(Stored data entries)
(** [try: body / except ... as e: handler e]: what [body] raised is handed
    to [handler]. *)
Definition catch {A} (body : M W A) (handler : exn -> M W A) : M W A := fun w =>
  match body w with
  | Run (inl e) w1 t1 l1 =>
      match handler e w1 with
      | Run o w2 t2 l2 => Run o w2 (t1 ++ t2) (l1 ++ l2)
      end
  | Run (inr a) w1 t1 l1 => Run (inr a) w1 t1 l1
  end.

(** A step that touches no collaborator. *)
Definition lift {A} (r : res A) : M W A := fun w =>
  match r with
  | inl e => Run (inl e) w [] []
  | inr a => Run (inr a) w [] []
  end.

Definition log (l : log_entry) : M W unit := fun w => Run (inr tt) w [] [l].

(** A line that is written under a condition. *)
Definition log_when (b : bool) (l : log_entry) : M W unit := fun w =>
  Run (inr tt) w [] (if b then [l] else []).

(** A call to a collaborator from source line [line]: the oracle answers
    from the current state of the world, and the call is recorded. *)
Definition ext {A} (line : nat) (c : call) (inj : A -> response)
    (oracle : W -> res A * W) : M W A := fun w =>
  match oracle w with
  | (inl e, w') => Run (inl e) w' [Ev line c (inl e)] []
  | (inr a, w') => Run (inr a) w' [Ev line c (inr (inj a))] []
  end.
End Monad.

Notation "x <- m ;; k" := (bind m (fun x => k))
  (at level 100, m at next level, right associativity).
Notation "m ;;; k" := (bind m (fun _ => k))
  (at level 100, right associativity).

(** ** services/swap.py *)

(** The address that stands for the native token of a chain. *)
Definition NATIVE : string := "0xeeeeeeeeeeeeeeeeeeeeeeeeeeeeeeeeeeeeeeee".

(** [token.lower() == "0xeee...e"]. *)
Definition is_native (token : string) : bool := String.eqb (lower token) NATIVE.

(** [class SwapService]: the client lives in the outside world, the wallet
    configuration is read once by [__init__]. *)
Record SwapService : Type := MkService {
  wallet_config : pyval
}.

(** [d[k]] on a configuration dictionary (config/settings.py). *)
Definition config_get (d : gmap string pyval) (k : string) : res pyval :=
  match d !! k with
  | Some v => inr v
  | None => inl (KeyError (PStr k))
  end.

Section Service.
Context {W : Type} {okx : OKXClient W} {web3 : Web3 W}.

(** config/settings.py: the two dictionaries the module imports. *)
Variable WALLET_CONFIG : gmap string pyval.
Variable NATIVE_TOKENS : gmap string pyval.

(** *** The call sites *)

Definition get_instance (line : nat) (chain_id : string) : M W Web3Helper :=
  ext line (GetInstance chain_id) RHelper (web3_get_instance chain_id).

Definition get_approve_transaction (line : nat) (params : pyval) : M W pyval :=
  ext line (GetApproveTransaction params) RJson (okx_get_approve_transaction params).

Definition get_swap (line : nat) (params : pyval) : M W pyval :=
  ext line (GetSwap params) RJson (okx_get_swap params).

Definition get_allowance (line : nat) (h : Web3Helper) (token_address : string)
    (owner_address spender_address : pyval) : M W Z :=
  ext line (GetAllowance h token_address owner_address spender_address) RInt
    (web3_get_allowance h token_address owner_address spender_address).

Definition eth_gas_price (line : nat) (h : Web3Helper) : M W Z :=
  ext line (GasPrice h) RInt (web3_gas_price h).

Definition eth_get_transaction_count (line : nat) (h : Web3Helper)
    (address : pyval) : M W Z :=
  ext line (GetTransactionCount h address) RInt (web3_get_transaction_count h address).

Definition send_transaction (line : nat) (h : Web3Helper)
    (transaction private_key : pyval) : M W string :=
  ext line (SendTransaction h transaction private_key) RStr
    (web3_send_transaction h transaction private_key).

Definition get_token_decimals (line : nat) (h : Web3Helper)
    (token_address : string) : M W Z :=
  ext line (GetTokenDecimals h token_address) RInt (web3_get_token_decimals h token_address).

Definition parse_token_amount (line : nat) (h : Web3Helper) (amount : string)
    (decimals : pyval) : M W Z :=
  ext line (ParseTokenAmount h amount decimals) RInt
    (web3_parse_token_amount h amount decimals).

Definition eth_wait_for_transaction_receipt (line : nat) (h : Web3Helper)
    (tx_hash : string) : M W pyval :=
  ext line (WaitForTransactionReceipt h tx_hash) RJson
    (web3_wait_for_transaction_receipt h tx_hash).

(** [try: body / except Exception as e: logger.error(...); raise].  The
    clause takes the instances of [Exception]: the line is written and the
    exception raised again.  Any other exception leaves the statement as it
    came.  Either way the exception goes on to the caller; the line is
    written when it is an instance of [Exception]. *)
Definition logged {A} (template : string) (args : list logarg) (body : M W A) : M W A :=
  catch body (fun e =>
    log_when (is_exception e) (LogError template (args ++ [LExn e])) ;;; raise e).

(** *** [__init__] *)

Definition init : res SwapService :=
  res_bind (config_get WALLET_CONFIG "default") (fun wc => inr (MkService wc)).

(** *** [check_and_approve] (lines 16-63) *)

Definition check_and_approve (self : SwapService) (chain_id token_address : string)
    (owner_address : pyval) (amount : string) : M W (option string) :=
  logged "Failed to check and approve: {}" [] (
    web3_helper <- get_instance 19 chain_id ;;
    approve_data <- get_approve_transaction 22
      (PDict [("chainId", PStr chain_id);
              ("tokenContractAddress", PStr token_address);
              ("approveAmount", PStr amount)]) ;;
    spender_address <- lift
      (res_bind (getitem approve_data "data") (fun d =>
       res_bind (getindex d 0) (fun d0 => getitem d0 "spenderAddress"))) ;;
    current_allowance <- get_allowance 31 web3_helper token_address
                           owner_address spender_address ;;
    required <- lift (int_of_string amount) ;;
    if current_allowance <? required then
      log (LogInfo "Current allowance {} is less than required amount {}, approving..."
             [LInt current_allowance; LStr amount]) ;;;
      tx_data <- lift
        (res_bind (getitem approve_data "data") (fun d => getindex d 0)) ;;
      gas_price <- eth_gas_price 42 web3_helper ;;
      nonce <- eth_get_transaction_count 43 web3_helper owner_address ;;
      gasPrice <- lift (pad gas_price) ;;
      gas <- lift (res_bind (res_bind (getitem tx_data "gasLimit") py_int) pad) ;;
      data <- lift (getitem tx_data "data") ;;
      chainId <- lift (int_of_string chain_id) ;;
      let transaction :=
        PDict [("nonce", PInt nonce);
               ("to", PStr token_address);
               ("gasPrice", PInt gasPrice);
               ("gas", PInt gas);
               ("data", data);
               ("value", PInt 0);
               ("chainId", PInt chainId)] in
      private_key <- lift (getitem (wallet_config self) "private_key") ;;
      tx_hash <- send_transaction 55 web3_helper transaction private_key ;;
      log (LogInfo "Approval transaction sent: {}" [LStr tx_hash]) ;;;
      ret (Some tx_hash)
    else
      ret None).

(** *** [_get_amount_in_wei] (lines 65-89) *)

Definition _get_amount_in_wei (web3_helper : Web3Helper) (token_address amount : string)
    : M W string :=
  logged "Failed to convert amount {} for token {}: {}" [LStr amount; LStr token_address] (
    let chain_id := chain_id_of web3_helper in
    decimals <-
      (if String.eqb (lower token_address) NATIVE then
         match NATIVE_TOKENS !! chain_id with
         | None => raise (ValueError ("Unsupported chain ID: " ++ chain_id))
         | Some entry => lift (getitem entry "decimals")
         end
       else
         d <- get_token_decimals 84 web3_helper token_address ;;
         ret (PInt d)) ;;
    wei <- parse_token_amount 86 web3_helper amount decimals ;;
    ret (py_str wei)).

(** *** [create_swap_transaction] (lines 91-122) *)

(** The request built at lines 101-112. *)
Definition swap_params (chain_id from_token to_token raw_amount : string)
    (user_address : pyval) (recipient_address : option string) (slippage : string)
    (kwargs : list (string * pyval)) : list (string * pyval) :=
  let params :=
    dict_update
      [("chainId", PStr chain_id);
       ("fromTokenAddress", PStr from_token);
       ("toTokenAddress", PStr to_token);
       ("amount", PStr raw_amount);
       ("userWalletAddress", user_address);
       ("slippage", PStr slippage)]
      kwargs in
  match recipient_address with
  | Some r =>
      if truthy recipient_address then dict_set params "swapReceiverAddress" (PStr r)
      else params
  | None => params
  end.

Definition create_swap_transaction (self : SwapService)
    (chain_id from_token to_token amount : string) (user_address : pyval)
    (recipient_address : option string) (slippage : string)
    (kwargs : list (string * pyval)) : M W pyval :=
  logged "Failed to create swap transaction: {}" [] (
    web3_helper <- get_instance 96 chain_id ;;
    raw_amount <- _get_amount_in_wei web3_helper from_token amount ;;
    let params := swap_params chain_id from_token to_token raw_amount user_address
                    recipient_address slippage kwargs in
    log (Printed "create_swap_transaction params: {}" [LVal (PDict params)]) ;;;
    swap_data <- get_swap 115 (PDict params) ;;
    log (LogInfo "Created swap transaction for {} of {} to {}"
           [LStr amount; LStr from_token; LStr to_token]) ;;;
    log (LogInfo "Recipient address: {}" [LVal (py_or recipient_address user_address)]) ;;;
    ret swap_data).

(** *** [execute_swap] (lines 124-184) *)

Definition execute_swap (self : SwapService)
    (chain_id from_token to_token amount : string)
    (recipient_address : option string) (slippage wallet_name : string)
    (kwargs : list (string * pyval)) : M W string :=
  logged "Failed to execute swap: {}" [] (
    fallback <- lift (config_get WALLET_CONFIG "default") ;;
    let wallet := default fallback (WALLET_CONFIG !! wallet_name) in
    user_address <- lift (getitem wallet "address") ;;
    web3_helper <- get_instance 132 chain_id ;;
    raw_amount <- _get_amount_in_wei web3_helper from_token amount ;;
    (if negb (String.eqb (lower from_token) NATIVE) then
       approve_tx <- check_and_approve self chain_id from_token user_address raw_amount ;;
       if truthy approve_tx then
         match approve_tx with
         | Some tx => eth_wait_for_transaction_receipt 147 web3_helper tx ;;; ret tt
         | None => ret tt
         end
       else ret tt
     else ret tt) ;;;
    swap_data <- create_swap_transaction self chain_id from_token to_token amount
                   user_address recipient_address slippage kwargs ;;
    log (LogInfo "Swap data: {}" [LVal swap_data]) ;;;
    tx_info <- lift
      (res_bind (getitem swap_data "data") (fun d =>
       res_bind (getindex d 0) (fun d0 => getitem d0 "tx"))) ;;
    nonce <- eth_get_transaction_count 165 web3_helper user_address ;;
    to <- lift (getitem tx_info "to") ;;
    gasPrice <- lift (res_bind (res_bind (getitem tx_info "gasPrice") py_int) pad) ;;
    gas <- lift (res_bind (res_bind (getitem tx_info "gas") py_int) pad) ;;
    data <- lift (getitem tx_info "data") ;;
    value <- lift (res_bind (getitem tx_info "value") py_int) ;;
    chainId <- lift (int_of_string chain_id) ;;
    let transaction :=
      PDict [("nonce", PInt nonce);
             ("to", to);
             ("gasPrice", PInt gasPrice);
             ("gas", PInt gas);
             ("data", data);
             ("value", PInt value);
             ("chainId", PInt chainId)] in
    private_key <- lift (getitem wallet "private_key") ;;
    tx_hash <- send_transaction 178 web3_helper transaction private_key ;;
    log (LogInfo "Swap transaction sent: {}" [LStr tx_hash]) ;;;
    ret tx_hash).
End Service.

(** ** A scripted world

    A small deterministic instance of the two collaborators, used to run the
    module on concrete inputs.  The state of the world is the number of
    transactions the node has accepted, which is also the nonce it reports. *)
Record script : Type := Script {
  s_approve : res pyval;
  s_swap : res pyval;
  s_allowance : Z;
  s_gas_price : Z;
  s_decimals : Z;
  s_parse : string -> res Z;
  s_send : nat -> res string
}.

Definition script_okx (sc : script) : OKXClient nat := {|
  okx_get_approve_transaction := fun _ w => (s_approve sc, w);
  okx_get_swap := fun _ w => (s_swap sc, w)
|}.
(** * pytuya: a shallow embedding of the Tuya protocol engine

    Source: [custom_components/localtuya/pytuya/__init__.py].

    The development follows the module top to bottom: the Python values
    the module manipulates (bytes, slices, [struct], exceptions), the
    library primitives it calls (CRC-32, base64, UTF-8, AES in ECB mode,
    MD5, [json.dumps]), then [pack_message] / [unpack_message],
    [AESCipher], [MessageDispatcher] and [TuyaProtocol]. *)

From Stdlib Require Import String Ascii Strings.Byte.
From Stdlib Require Import ZArith List Bool Lia Permutation.
From AAC_tactics Require Import AAC.
Import ListNotations.

#[local] Open Scope Z_scope.

(* ================================================================== *)
(** ** Python values *)

(** [bytes] objects. *)
Definition bytes := list byte.

(** [str] objects: sequences of Unicode code points. *)
Definition str := list Z.

(** Exceptions raised by the modelled code, by class. *)
Inductive exn : Type :=
| StructError          (* struct.error *)
| ValueError           (* cryptography / base64 / json *)
| TypeError
| AttributeError
| KeyError
| UnicodeDecodeError
| UnicodeEncodeError
| BinasciiError        (* binascii.Error *)
| TimeoutError         (* asyncio.TimeoutError *)
| PlainException.      (* raise Exception(...) *)

Inductive result (A : Type) : Type :=
| Ok (a : A)
| Raise (e : exn).
Arguments Ok {A} a.
Arguments Raise {A} e.

Definition bind {A B} (r : result A) (k : A -> result B) : result B :=
  match r with
  | Ok a => k a
  | Raise e => Raise e
  end.

Notation "x <- r ;; k" := (bind r (fun x => k))
  (at level 61, r at next level, right associativity).
Notation "' p <- r ;; k" := (bind r (fun x => let p := x in k))
  (at level 61, p pattern, r at next level, right associativity).

Definition is_ok {A} (r : result A) : bool :=
  match r with Ok _ => true | Raise _ => false end.

(** Conversions between a byte and its value in [0, 255]. *)
Definition Z_of_byte (b : byte) : Z := Z.of_N (Byte.to_N b).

◆ **YOUR GOAL**: Return each line from the entries above that includes "sent".

◆ **WRITTEN REPLY**:
      log (LogInfo "Approval transaction sent: {}" [LStr tx_hash]) ;;;
    log (LogInfo "Swap transaction sent: {}" [LStr tx_hash]) ;;;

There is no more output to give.